- **Aim of the exercise**:
Go through the listing below and output exactly the line with "assert (Hin : forall", the line with "specialize (Hi s", and each line between; omit the rest.

+ + + + + + +

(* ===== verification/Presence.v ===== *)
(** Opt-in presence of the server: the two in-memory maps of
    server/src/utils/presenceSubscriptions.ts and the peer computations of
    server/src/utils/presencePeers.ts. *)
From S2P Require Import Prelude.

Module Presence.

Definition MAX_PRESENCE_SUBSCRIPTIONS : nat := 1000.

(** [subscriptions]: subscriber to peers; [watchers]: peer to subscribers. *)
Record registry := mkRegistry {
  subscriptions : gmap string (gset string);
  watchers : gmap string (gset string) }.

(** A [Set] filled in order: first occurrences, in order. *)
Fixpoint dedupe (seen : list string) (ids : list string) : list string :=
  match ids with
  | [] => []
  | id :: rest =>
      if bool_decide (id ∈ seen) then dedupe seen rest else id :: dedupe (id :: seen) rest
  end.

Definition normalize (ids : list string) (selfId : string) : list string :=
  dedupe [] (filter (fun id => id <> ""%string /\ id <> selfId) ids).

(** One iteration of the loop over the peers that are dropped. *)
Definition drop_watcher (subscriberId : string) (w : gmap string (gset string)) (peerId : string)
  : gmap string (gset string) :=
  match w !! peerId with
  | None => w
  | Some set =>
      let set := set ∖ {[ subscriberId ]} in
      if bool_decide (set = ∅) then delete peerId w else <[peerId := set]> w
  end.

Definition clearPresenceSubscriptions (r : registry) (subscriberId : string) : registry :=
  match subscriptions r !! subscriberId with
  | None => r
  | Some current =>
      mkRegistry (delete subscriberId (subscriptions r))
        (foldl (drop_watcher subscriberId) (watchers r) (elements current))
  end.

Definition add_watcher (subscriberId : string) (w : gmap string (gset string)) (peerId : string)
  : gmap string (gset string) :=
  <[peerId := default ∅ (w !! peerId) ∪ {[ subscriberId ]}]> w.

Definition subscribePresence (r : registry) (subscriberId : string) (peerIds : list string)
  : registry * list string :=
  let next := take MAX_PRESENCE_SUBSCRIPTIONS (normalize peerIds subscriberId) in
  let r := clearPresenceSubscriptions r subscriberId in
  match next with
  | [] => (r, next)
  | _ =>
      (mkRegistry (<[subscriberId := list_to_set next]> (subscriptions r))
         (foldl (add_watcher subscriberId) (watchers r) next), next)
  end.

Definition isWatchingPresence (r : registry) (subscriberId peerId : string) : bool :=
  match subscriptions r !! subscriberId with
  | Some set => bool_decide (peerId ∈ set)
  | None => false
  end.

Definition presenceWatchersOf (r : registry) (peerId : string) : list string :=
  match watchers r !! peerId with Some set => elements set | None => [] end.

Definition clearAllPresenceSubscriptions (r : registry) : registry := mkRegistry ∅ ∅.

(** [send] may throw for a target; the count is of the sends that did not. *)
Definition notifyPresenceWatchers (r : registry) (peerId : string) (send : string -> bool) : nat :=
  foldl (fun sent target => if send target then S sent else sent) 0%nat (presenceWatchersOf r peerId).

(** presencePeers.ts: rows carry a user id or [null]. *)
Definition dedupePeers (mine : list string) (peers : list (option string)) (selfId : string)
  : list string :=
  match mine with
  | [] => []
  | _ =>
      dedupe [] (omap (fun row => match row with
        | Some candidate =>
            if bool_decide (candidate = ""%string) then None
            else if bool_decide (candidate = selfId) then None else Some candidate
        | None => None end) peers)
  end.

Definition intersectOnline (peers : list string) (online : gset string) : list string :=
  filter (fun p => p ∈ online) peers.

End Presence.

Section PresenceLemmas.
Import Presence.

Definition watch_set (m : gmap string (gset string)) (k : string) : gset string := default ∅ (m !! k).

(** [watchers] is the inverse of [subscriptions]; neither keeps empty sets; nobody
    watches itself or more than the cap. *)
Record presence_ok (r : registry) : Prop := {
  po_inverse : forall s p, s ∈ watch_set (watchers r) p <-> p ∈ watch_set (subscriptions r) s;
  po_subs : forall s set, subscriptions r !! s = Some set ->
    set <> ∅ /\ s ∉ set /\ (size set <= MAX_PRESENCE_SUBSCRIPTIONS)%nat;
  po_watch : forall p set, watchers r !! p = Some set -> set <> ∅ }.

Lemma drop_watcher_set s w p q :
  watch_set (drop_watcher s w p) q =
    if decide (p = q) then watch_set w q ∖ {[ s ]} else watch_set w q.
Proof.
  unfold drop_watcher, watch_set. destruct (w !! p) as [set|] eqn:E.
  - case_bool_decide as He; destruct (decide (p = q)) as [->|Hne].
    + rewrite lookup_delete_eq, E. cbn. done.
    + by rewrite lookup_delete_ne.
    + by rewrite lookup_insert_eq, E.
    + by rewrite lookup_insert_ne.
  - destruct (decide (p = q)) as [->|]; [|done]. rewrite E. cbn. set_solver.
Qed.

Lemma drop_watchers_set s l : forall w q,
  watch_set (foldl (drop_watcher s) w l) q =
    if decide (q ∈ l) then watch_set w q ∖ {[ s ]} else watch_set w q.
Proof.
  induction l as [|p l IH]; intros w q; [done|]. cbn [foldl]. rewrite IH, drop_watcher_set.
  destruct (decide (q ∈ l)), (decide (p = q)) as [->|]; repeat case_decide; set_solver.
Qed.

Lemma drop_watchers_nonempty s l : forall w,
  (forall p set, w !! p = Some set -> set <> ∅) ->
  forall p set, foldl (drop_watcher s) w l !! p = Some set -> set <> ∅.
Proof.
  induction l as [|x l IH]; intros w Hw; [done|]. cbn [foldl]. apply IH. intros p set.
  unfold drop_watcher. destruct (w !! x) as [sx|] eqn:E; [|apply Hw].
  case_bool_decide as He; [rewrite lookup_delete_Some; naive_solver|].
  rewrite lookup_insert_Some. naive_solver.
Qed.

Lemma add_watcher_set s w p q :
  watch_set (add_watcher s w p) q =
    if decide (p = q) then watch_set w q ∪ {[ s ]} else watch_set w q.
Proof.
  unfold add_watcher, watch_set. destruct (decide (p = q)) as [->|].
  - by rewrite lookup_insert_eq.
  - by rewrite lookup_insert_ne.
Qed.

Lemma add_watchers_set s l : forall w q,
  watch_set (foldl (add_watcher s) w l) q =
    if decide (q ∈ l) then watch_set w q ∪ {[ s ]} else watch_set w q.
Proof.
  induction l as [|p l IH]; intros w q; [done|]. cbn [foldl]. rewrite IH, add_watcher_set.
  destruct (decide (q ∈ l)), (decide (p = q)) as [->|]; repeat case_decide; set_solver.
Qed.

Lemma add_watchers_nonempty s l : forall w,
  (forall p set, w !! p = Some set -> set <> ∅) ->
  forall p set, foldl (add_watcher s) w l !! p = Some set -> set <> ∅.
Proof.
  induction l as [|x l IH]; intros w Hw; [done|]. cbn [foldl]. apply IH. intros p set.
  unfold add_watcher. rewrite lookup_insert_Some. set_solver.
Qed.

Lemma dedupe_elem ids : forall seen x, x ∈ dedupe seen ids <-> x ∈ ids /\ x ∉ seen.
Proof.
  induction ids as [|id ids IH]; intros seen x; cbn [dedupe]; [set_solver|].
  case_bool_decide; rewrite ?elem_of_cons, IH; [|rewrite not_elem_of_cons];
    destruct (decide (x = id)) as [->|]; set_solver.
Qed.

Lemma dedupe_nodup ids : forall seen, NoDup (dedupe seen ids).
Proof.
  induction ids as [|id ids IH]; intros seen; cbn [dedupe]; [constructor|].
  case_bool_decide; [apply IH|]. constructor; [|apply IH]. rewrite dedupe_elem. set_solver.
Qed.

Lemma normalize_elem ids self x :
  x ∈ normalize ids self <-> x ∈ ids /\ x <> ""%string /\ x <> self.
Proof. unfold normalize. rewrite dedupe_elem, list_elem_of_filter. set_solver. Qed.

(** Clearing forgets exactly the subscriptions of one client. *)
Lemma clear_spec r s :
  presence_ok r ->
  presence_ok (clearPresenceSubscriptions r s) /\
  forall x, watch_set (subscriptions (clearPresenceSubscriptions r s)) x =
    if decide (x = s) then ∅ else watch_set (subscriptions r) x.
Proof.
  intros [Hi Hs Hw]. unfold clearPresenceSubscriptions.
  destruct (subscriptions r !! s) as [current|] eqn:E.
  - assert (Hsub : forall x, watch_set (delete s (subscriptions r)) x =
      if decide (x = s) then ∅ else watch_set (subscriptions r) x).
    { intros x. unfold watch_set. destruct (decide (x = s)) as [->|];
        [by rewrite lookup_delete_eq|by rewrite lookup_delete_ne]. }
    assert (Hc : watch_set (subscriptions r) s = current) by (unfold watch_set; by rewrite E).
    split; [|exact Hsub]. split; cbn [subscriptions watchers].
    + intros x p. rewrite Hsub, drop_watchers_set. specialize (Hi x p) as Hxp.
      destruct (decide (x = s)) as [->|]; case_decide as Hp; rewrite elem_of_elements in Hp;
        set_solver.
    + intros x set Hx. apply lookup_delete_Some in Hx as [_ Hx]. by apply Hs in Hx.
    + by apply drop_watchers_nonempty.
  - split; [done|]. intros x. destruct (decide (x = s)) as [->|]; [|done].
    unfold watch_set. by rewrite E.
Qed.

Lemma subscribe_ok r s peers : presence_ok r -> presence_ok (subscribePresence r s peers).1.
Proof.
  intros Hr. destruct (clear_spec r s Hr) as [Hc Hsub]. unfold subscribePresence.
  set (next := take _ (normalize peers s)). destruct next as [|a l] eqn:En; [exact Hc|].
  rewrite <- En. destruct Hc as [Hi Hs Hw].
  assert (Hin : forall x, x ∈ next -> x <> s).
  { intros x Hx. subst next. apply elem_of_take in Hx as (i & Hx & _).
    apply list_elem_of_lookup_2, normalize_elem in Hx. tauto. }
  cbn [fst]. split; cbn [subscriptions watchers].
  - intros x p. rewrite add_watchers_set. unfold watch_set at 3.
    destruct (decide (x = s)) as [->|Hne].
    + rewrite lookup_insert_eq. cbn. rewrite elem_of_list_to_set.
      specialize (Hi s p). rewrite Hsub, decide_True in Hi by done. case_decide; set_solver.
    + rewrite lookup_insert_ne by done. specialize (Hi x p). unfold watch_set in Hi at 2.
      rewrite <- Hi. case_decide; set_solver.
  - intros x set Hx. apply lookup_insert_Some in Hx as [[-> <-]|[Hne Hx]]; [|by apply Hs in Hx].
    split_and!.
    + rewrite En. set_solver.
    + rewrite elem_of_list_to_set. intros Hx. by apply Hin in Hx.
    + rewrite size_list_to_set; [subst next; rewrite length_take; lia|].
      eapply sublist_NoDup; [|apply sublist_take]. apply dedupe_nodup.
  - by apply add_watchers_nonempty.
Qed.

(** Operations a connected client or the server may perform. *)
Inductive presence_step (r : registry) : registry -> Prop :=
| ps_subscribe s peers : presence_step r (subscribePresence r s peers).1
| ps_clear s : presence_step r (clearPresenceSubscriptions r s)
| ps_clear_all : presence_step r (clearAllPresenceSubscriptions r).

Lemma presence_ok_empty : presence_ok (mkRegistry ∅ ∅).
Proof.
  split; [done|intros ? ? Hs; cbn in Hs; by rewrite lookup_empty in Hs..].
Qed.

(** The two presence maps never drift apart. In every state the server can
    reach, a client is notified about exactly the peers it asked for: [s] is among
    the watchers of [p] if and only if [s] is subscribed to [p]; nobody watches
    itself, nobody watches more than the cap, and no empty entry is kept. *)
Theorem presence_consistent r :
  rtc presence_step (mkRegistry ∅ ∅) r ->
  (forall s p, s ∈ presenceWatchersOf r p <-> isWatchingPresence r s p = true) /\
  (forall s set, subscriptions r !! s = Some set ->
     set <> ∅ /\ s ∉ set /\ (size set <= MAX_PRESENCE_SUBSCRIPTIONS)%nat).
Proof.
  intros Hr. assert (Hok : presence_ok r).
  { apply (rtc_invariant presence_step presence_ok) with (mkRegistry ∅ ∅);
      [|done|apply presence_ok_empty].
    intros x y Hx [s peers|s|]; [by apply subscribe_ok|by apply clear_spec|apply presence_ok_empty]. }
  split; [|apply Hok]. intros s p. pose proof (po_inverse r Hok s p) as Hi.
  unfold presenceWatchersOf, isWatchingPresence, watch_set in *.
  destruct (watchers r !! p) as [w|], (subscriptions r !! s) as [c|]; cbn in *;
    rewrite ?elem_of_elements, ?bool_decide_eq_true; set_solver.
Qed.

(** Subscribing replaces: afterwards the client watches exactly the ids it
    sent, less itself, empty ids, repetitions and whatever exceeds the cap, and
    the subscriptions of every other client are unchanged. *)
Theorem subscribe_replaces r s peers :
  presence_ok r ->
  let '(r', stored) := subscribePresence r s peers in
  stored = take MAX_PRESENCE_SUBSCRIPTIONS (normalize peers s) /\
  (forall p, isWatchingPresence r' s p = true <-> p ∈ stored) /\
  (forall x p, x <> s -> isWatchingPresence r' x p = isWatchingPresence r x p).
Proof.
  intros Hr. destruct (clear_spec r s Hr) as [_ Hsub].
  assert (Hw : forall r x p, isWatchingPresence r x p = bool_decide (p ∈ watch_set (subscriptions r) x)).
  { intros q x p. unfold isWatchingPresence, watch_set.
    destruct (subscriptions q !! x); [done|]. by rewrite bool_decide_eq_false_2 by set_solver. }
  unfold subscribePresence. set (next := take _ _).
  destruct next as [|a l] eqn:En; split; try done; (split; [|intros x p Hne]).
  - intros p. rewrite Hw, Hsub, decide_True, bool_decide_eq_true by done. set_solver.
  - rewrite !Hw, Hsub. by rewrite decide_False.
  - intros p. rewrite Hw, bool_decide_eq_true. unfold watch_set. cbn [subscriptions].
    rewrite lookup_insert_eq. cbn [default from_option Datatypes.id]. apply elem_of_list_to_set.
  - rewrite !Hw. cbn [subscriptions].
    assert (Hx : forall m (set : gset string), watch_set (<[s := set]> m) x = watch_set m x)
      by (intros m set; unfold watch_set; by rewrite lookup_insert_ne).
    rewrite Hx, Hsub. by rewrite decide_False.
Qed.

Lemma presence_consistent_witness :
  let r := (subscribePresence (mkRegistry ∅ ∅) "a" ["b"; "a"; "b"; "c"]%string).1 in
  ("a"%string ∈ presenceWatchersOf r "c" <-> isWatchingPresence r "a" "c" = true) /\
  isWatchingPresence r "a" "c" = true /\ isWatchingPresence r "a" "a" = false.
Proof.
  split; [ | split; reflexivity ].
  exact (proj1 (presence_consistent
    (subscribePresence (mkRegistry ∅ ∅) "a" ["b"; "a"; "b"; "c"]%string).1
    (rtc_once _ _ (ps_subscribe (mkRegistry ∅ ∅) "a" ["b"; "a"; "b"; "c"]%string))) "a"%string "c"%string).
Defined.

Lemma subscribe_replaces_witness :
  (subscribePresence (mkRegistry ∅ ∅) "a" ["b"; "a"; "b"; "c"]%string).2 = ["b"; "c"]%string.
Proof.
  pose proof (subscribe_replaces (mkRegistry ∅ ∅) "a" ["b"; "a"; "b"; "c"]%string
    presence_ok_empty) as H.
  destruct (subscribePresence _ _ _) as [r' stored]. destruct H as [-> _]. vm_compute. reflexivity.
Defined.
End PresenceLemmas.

+ + + + + + +

- **Result for this task**:
  assert (Hin : forall x, x ∈ next -> x <> s).
  { intros x Hx. subst next. apply elem_of_take in Hx as (i & Hx & _).
    apply list_elem_of_lookup_2, normalize_elem in Hx. tauto. }
  cbn [fst]. split; cbn [subscriptions watchers].
  - intros x p. rewrite add_watchers_set. unfold watch_set at 3.
    destruct (decide (x = s)) as [->|Hne].
    + rewrite lookup_insert_eq. cbn. rewrite elem_of_list_to_set.
      specialize (Hi s p). rewrite Hsub, decide_True in Hi by done. case_decide; set_solver.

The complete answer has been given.